Freeport residents frustrated by the regional school relationship with Durham and Pownal have successfully gathered nearly 500 signatures, well more than the number required to explore withdrawal by Freeport schools, according to a local woman who organized the petition drive.
The signatures trigger a referendum vote that, if successful, will kick-start the withdrawal process, said Charly Haversat, a withdrawal proponent who helped gather the signatures.
She said the signatures were verified Thursday by Freeport Town Clerk Tracy Stevens. Stevens and other town officials could not be reached for comment Sunday night.
But according to agenda documents, the Freeport Town Council on Tuesday is expected to discuss when to hold the special referendum, which is tentatively slated for Dec. 17. Voters would be asked whether to create a withdrawal committee.
Questions remain, however, about the potential increase in property taxes to Freeport residents required to support a stand-alone district, and what impact fewer students would have on the availability of a diverse range of courses.
While a previous estimate pegged the required new revenue at $4 million annually, that figure has since been revised to $1.6 million, and councilors are expected to parse the new figures at the meeting.
If the withdrawal referendum in December is successful, it would create a formal committee to engage in a legally defined 22-step process to develop a withdrawal agreement.
Similar to a family’s divorce negotiation, the withdrawal agreement spells out exactly how the school district would divide assets and plan how to educate the district’s current students. The withdrawal agreement would be subject to a second referendum vote to finalize the separation.
Haversat and fellow withdrawal proponent Jerry Antl said Freeport went along with the regional school district plan several years ago in the belief that the state would impose harsh fines on districts that refused to join forces with neighboring schools. They also charge that during the planning of Regional School Unit 5, the classroom capacity of Freeport High School was misjudged.
Statewide penalties were never enforced, Haversat and Antl said, and the Legislature never appropriated money to study if the consolidation effort saved districts money.
“The RSU model was predicated on savings that just never happened,” Haversat said.
Tension about maintaining local control of the Freeport schools peaked in June, when a $17 million bond to renovate the overcrowded and outdated Freeport High School failed by a thin margin. A majority of Freeport voters approved the project, but the referendum’s ultimate failure was driven largely by voters in Pownal and Durham concerned about property tax increases to pay for the project.
Now that undergoing the withdrawal process seems increasingly likely, the future of the renovation project becomes more complex.

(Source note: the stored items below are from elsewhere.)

Lemma stops_mono w w' rest : stops w rest -> (w <= w')%nat -> stops w' rest.
Proof. destruct rest as [|t rest]; [done|]. simpl. destruct (cont t); [lia|done]. Qed.

Lemma app_ne {A} (l r : list A) : r <> [] -> l ++ r <> [].
Proof. destruct l; done. Qed.

Lemma peek_bind {B} t ts (f : Token -> parser B) : (peek ≫= f) (t :: ts) = f t (t :: ts).
Proof. done. Qed.

Lemma advance_bind {B} t ts (f : Token -> parser B) : ts <> [] -> (advance ≫= f) (t :: ts) = f t ts.
Proof. by destruct ts. Qed.

Lemma bind_ret {A B} (m : parser A) (f : A -> parser B) ts a ts' : m ts = (Ret a, ts') -> (m ≫= f) ts = f a ts'.
Proof. intros H. unfold mbind, st_bind. by rewrite H. Qed.

Lemma tok_eqb_refl t : tok_eqb t t = true.
Proof. by apply bool_decide_eq_true. Qed.

Lemma tok_eqb_false t u : t <> u -> tok_eqb t u = false.
Proof. apply bool_decide_eq_false. Qed.

Lemma expect_bind {B} tok ts (f : unit -> parser B) : ts <> [] -> (expect tok ≫= f) (tok :: ts) = f tt ts.
Proof.
  intros H. apply bind_ret. unfold expect. rewrite peek_bind, tok_eqb_refl. by rewrite advance_bind.
Qed.

Lemma expect_ident_bind {B} s ts (f : string -> parser B) : ts <> [] -> (expect_ident ≫= f) (TIdent s :: ts) = f s ts.
Proof. intros H. apply bind_ret. unfold expect_ident. by rewrite advance_bind. Qed.

Lemma expect_string_bind {B} s ts (f : string -> parser B) : ts <> [] -> (expect_string ≫= f) (TStrLit s :: ts) = f s ts.
Proof. intros H. apply bind_ret. unfold expect_string. by rewrite advance_bind. Qed.

Lemma expect_int_bind {B} n ts (f : Z -> parser B) : ts <> [] -> (expect_int ≫= f) (TIntLit n :: ts) = f n ts.
Proof. intros H. apply bind_ret. unfold expect_int. by rewrite advance_bind. Qed.

(** Not the end of the tokens. *)
Ltac ne_tac := solve [done | eauto using stops_ne, app_ne | intros ?; by simplify_eq/= | repeat apply app_ne; eauto using stops_ne].

(** Run the parser on the tokens it looks at. *)
Ltac pstep :=
  first [ rewrite peek_bind | rewrite advance_bind by ne_tac | rewrite expect_bind by ne_tac
        | rewrite expect_ident_bind by ne_tac | rewrite expect_string_bind by ne_tac | rewrite expect_int_bind by ne_tac
        | rewrite tok_eqb_refl | rewrite tok_eqb_false by congruence ].
Ltac psteps := repeat (pstep; cbv beta iota).

(** ** Lists with commas *)

Lemma comma_loop_ok {T} (f : parser T) (pt : T -> list Token) N rest l : forall fuel items,
  rest <> [] -> head rest <> Some TComma ->
  (forall x rest', In x l -> rest' = rest \/ head rest' = Some TComma -> (length (pt x ++ rest') <= N)%nat ->
    f (pt x ++ rest') = (Ret x, rest')) ->
  let toks := concat (map (fun y => TComma :: pt y) l) ++ rest in
  (length toks <= N)%nat -> (length toks <= fuel)%nat ->
  comma_loop fuel f items toks = (Ret (items ++ l), rest).
Proof.
  induction l as [|x l IH]; intros fuel items Hne Hc Hf toks HN Hfuel; unfold toks in *; cbn [map concat] in *.
  - destruct rest as [|t rest]; [done|]. destruct fuel; [simpl in Hfuel; lia|]. cbn [comma_loop]. cbn [app].
    rewrite peek_bind, tok_eqb_false, app_nil_r by (intros ->; done). done.
  - rewrite <- !app_assoc in *. cbn [app length] in *. destruct fuel as [|fuel]; [lia|]. cbn [comma_loop].
    set (rest' := concat (map (fun y => TComma :: pt y) l) ++ rest) in *.
    assert (rest' <> []) as Hne' by (by apply app_ne).
    psteps. erewrite bind_ret; [|apply Hf; [by left| |lia]].
    2:{ unfold rest'. destruct l; [by left|by right]. }
    rewrite (IH fuel (items ++ [x])); [by rewrite <- app_assoc|done|done| | |].
    + intros y rest'' Hy. apply Hf. by right.
    + fold rest'. rewrite length_app in HN. lia.
    + fold rest'. rewrite length_app in Hfuel. lia.
Qed.

Lemma comma_separated_ok {T} (f : parser T) (pt : T -> list Token) N fuel rest l :
  l <> [] -> rest <> [] -> head rest <> Some TComma ->
  (forall x rest', In x l -> rest' = rest \/ head rest' = Some TComma -> (length (pt x ++ rest') <= N)%nat ->
    f (pt x ++ rest') = (Ret x, rest')) ->
  (length (commas pt l ++ rest) <= N)%nat -> (length (commas pt l ++ rest) <= fuel)%nat ->
  parse_comma_separated fuel f (commas pt l ++ rest) = (Ret l, rest).
Proof.
  intros Hl Hne Hc Hf HN Hfuel. destruct l as [|x l]; [done|]. unfold commas in *. rewrite <- app_assoc in *.
  unfold parse_comma_separated. erewrite bind_ret; [|apply Hf; [by left| |done]].
  2:{ destruct l; [by left|by right]. }
  rewrite length_app in *. apply (comma_loop_ok f pt N); [done|done| |lia|lia]. intros y rest' Hy. apply Hf. by right.
Qed.

(** ** Intervals *)

Lemma byte_of_digit d : 0 <= d < 10 -> byte_of_ascii (digit_char d) = 48 + d.
Proof.
  intros Hd. destruct (digit_char_spec d Hd) as [_ H]. unfold digit_val in H. lia.
Qed.

(** A digit or a minus. *)
Definition number_code (b : Z) : Prop := 48 <= b <= 57 \/ b = 45.

Lemma chars_digit a s : number_code (byte_of_ascii a) -> chars (String a s) = byte_of_ascii a :: chars s.
Proof.
  unfold number_code. intros Ha. destruct s as [|c s]; [done|]. cbn [chars]. destruct (Z.leb_spec 192 (byte_of_ascii a)); [lia|done].
Qed.

Lemma text_digits_app ds cs : text (ds ++ cs) = text ds +:+ text cs.
Proof. unfold text. induction ds as [|b ds IH]; cbn [app fold_right]; [done|]. by rewrite IH, string_app_assoc. Qed.

Lemma text_digit a : number_code (byte_of_ascii a) -> text [byte_of_ascii a] = String a "".
Proof.
  intros Ha. unfold text, push_code, number_code in *. cbn [fold_right].
  destruct (Z.ltb_spec (byte_of_ascii a) 128); [|lia]. by rewrite ascii_byte_of_ascii.
Qed.

Lemma show_aux_codes fuel z : 0 <= z -> exists ds, show_aux fuel z "" = text ds /\ Forall number_code ds.
Proof.
  revert z; induction fuel as [|fuel IH]; intros z Hz; cbn [show_aux]; [by exists []|].
  pose proof (Z.mod_pos_bound z 10 ltac:(lia)) as Hm. pose proof (byte_of_digit (z mod 10) Hm) as Hb.
  set (a := digit_char (z mod 10)) in *. assert (number_code (byte_of_ascii a)) as Hd by (unfold number_code; lia).
  destruct (z <? 10).
  - exists [byte_of_ascii a]. rewrite text_digit by done. split; [done|by constructor].
  - destruct (IH (z / 10)) as (ds & E & Hds); [by apply Z.div_pos|]. exists (ds ++ [byte_of_ascii a]).
    rewrite show_aux_app, E, text_digits_app, text_digit by done. split; [done|]. apply Forall_app. split; [done|by constructor].
Qed.

Lemma chars_text_digits ds s : Forall number_code ds -> chars (text ds +:+ s) = ds ++ chars s.
Proof.
  induction 1 as [|b ds Hb _ IH]; [done|].
  assert (exists a, b = byte_of_ascii a) as [a ->].
  { exists (ascii_of_byte b). unfold number_code in Hb. unfold byte_of_ascii, ascii_of_byte.
    rewrite N_ascii_embedding by lia. lia. }
  change (byte_of_ascii a :: ds) with ([byte_of_ascii a] ++ ds). rewrite text_digits_app, text_digit by done.
  cbn [app String.append]. rewrite chars_digit by done. by rewrite IH.
Qed.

After the initial $17 million version failed at the ballot box, planners trimmed some costs, tweaked the project’s scope, and separated out some of the spending on athletic facilities. The resulting bond referendum that will go before Freeport, Pownal and Durham voters on Nov. 5 proposes spending $14.6 million on the renovation. The second question on the athletic facilities asks that if the $14.6 million renovation passes, whether voters would approve the further upgrade of installing synthetic turf fields instead of simply updating drainage structures for grass fields.
Foreseeing the conflict between the possible withdrawal and the bond spending, the RSU 5 school board voted earlier this month to require approval from the board for the superintendent to borrow the money, giving the board discretion to delay the spending until after the question of withdrawal has been decided.